GIVEN DATA —
■ ■ ■ ■ ■ ■ ■
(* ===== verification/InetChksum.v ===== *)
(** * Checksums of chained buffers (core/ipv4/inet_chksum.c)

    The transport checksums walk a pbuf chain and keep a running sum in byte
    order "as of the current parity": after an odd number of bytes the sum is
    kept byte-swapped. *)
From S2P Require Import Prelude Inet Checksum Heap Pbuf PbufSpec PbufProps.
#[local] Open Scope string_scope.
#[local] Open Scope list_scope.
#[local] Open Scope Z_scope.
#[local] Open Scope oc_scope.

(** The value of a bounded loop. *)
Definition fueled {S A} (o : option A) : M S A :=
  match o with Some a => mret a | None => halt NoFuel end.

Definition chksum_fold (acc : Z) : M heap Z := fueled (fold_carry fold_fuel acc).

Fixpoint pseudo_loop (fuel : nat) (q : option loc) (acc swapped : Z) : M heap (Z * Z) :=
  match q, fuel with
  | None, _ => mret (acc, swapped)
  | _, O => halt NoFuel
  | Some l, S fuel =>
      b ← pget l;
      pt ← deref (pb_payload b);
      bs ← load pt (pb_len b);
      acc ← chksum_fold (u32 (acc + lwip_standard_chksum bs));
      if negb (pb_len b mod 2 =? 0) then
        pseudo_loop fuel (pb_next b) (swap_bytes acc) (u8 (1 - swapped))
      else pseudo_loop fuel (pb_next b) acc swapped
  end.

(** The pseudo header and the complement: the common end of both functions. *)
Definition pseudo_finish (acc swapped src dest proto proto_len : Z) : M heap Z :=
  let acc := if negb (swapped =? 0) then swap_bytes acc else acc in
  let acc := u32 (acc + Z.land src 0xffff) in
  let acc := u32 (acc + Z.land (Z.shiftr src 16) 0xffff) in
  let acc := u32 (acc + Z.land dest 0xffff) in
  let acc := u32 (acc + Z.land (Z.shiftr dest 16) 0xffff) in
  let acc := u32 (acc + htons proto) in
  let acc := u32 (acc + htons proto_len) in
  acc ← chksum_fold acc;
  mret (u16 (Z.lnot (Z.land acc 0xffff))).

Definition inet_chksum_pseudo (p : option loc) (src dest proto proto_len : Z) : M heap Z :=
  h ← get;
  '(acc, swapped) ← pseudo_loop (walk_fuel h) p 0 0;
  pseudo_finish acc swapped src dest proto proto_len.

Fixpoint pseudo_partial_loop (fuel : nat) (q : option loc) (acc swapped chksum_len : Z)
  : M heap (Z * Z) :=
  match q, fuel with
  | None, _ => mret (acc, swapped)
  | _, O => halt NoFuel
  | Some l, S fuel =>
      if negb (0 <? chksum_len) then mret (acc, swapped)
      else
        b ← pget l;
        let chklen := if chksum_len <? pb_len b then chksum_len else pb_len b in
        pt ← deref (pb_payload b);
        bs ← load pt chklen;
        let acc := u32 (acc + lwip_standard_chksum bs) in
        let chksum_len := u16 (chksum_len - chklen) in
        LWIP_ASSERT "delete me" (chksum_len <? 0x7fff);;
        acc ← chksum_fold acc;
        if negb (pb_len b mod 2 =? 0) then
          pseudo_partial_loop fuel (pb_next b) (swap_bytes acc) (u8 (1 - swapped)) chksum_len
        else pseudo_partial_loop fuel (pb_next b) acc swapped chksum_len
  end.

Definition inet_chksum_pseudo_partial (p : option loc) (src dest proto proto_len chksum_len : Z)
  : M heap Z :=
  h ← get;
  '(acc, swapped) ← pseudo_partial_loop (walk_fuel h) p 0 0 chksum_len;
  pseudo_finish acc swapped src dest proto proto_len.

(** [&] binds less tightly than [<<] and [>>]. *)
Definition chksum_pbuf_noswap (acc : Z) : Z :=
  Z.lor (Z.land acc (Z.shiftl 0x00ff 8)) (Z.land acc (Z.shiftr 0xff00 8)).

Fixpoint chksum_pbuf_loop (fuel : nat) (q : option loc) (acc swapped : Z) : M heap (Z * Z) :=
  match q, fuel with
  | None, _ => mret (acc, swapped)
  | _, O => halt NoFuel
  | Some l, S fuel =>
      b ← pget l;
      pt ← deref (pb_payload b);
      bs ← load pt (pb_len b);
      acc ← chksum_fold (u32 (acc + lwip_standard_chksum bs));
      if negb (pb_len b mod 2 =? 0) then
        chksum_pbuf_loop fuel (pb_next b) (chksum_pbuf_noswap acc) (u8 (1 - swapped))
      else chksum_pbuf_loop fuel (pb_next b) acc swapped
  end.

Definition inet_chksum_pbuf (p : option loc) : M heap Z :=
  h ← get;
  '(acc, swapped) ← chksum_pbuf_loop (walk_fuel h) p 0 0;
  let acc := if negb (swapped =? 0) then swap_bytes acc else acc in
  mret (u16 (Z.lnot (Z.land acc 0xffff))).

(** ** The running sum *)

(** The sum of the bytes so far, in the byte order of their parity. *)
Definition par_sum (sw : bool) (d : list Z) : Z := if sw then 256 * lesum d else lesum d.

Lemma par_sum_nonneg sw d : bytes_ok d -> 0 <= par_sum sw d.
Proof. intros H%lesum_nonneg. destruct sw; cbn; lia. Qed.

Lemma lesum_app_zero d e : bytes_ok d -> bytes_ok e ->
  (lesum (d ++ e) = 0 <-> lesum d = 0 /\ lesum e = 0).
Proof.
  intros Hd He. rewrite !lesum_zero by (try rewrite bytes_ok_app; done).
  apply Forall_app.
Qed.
■ ■ ■ ■ ■ ■ ■
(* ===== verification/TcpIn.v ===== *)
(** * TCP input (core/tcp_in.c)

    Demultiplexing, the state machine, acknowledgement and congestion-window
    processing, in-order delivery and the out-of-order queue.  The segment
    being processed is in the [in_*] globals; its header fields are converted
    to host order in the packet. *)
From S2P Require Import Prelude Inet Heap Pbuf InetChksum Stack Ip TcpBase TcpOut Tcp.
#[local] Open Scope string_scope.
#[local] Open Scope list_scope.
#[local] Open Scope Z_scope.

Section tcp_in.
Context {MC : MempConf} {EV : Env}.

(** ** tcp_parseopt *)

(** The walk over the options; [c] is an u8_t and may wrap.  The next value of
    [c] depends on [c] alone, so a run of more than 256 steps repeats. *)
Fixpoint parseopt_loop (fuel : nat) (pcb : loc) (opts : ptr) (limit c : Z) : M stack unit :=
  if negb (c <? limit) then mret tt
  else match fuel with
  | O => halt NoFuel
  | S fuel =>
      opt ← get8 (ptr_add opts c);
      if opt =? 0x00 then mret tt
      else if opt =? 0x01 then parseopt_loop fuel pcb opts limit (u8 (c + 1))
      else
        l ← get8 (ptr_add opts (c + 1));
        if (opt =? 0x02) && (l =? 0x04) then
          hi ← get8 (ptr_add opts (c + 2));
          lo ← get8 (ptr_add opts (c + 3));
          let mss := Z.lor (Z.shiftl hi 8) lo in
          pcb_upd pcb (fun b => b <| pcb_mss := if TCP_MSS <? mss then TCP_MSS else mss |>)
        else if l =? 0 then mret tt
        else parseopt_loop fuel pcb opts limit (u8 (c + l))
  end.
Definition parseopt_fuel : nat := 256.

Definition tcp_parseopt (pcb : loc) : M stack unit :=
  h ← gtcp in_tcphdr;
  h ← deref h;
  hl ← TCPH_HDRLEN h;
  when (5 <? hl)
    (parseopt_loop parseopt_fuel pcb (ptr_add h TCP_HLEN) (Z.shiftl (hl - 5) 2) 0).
■ ■ ■ ■ ■ ■ ■
EXERCISE GOAL —
How many lines of the entries above contain the word "Proof"? Give the number alone.

TASK RESULT —
2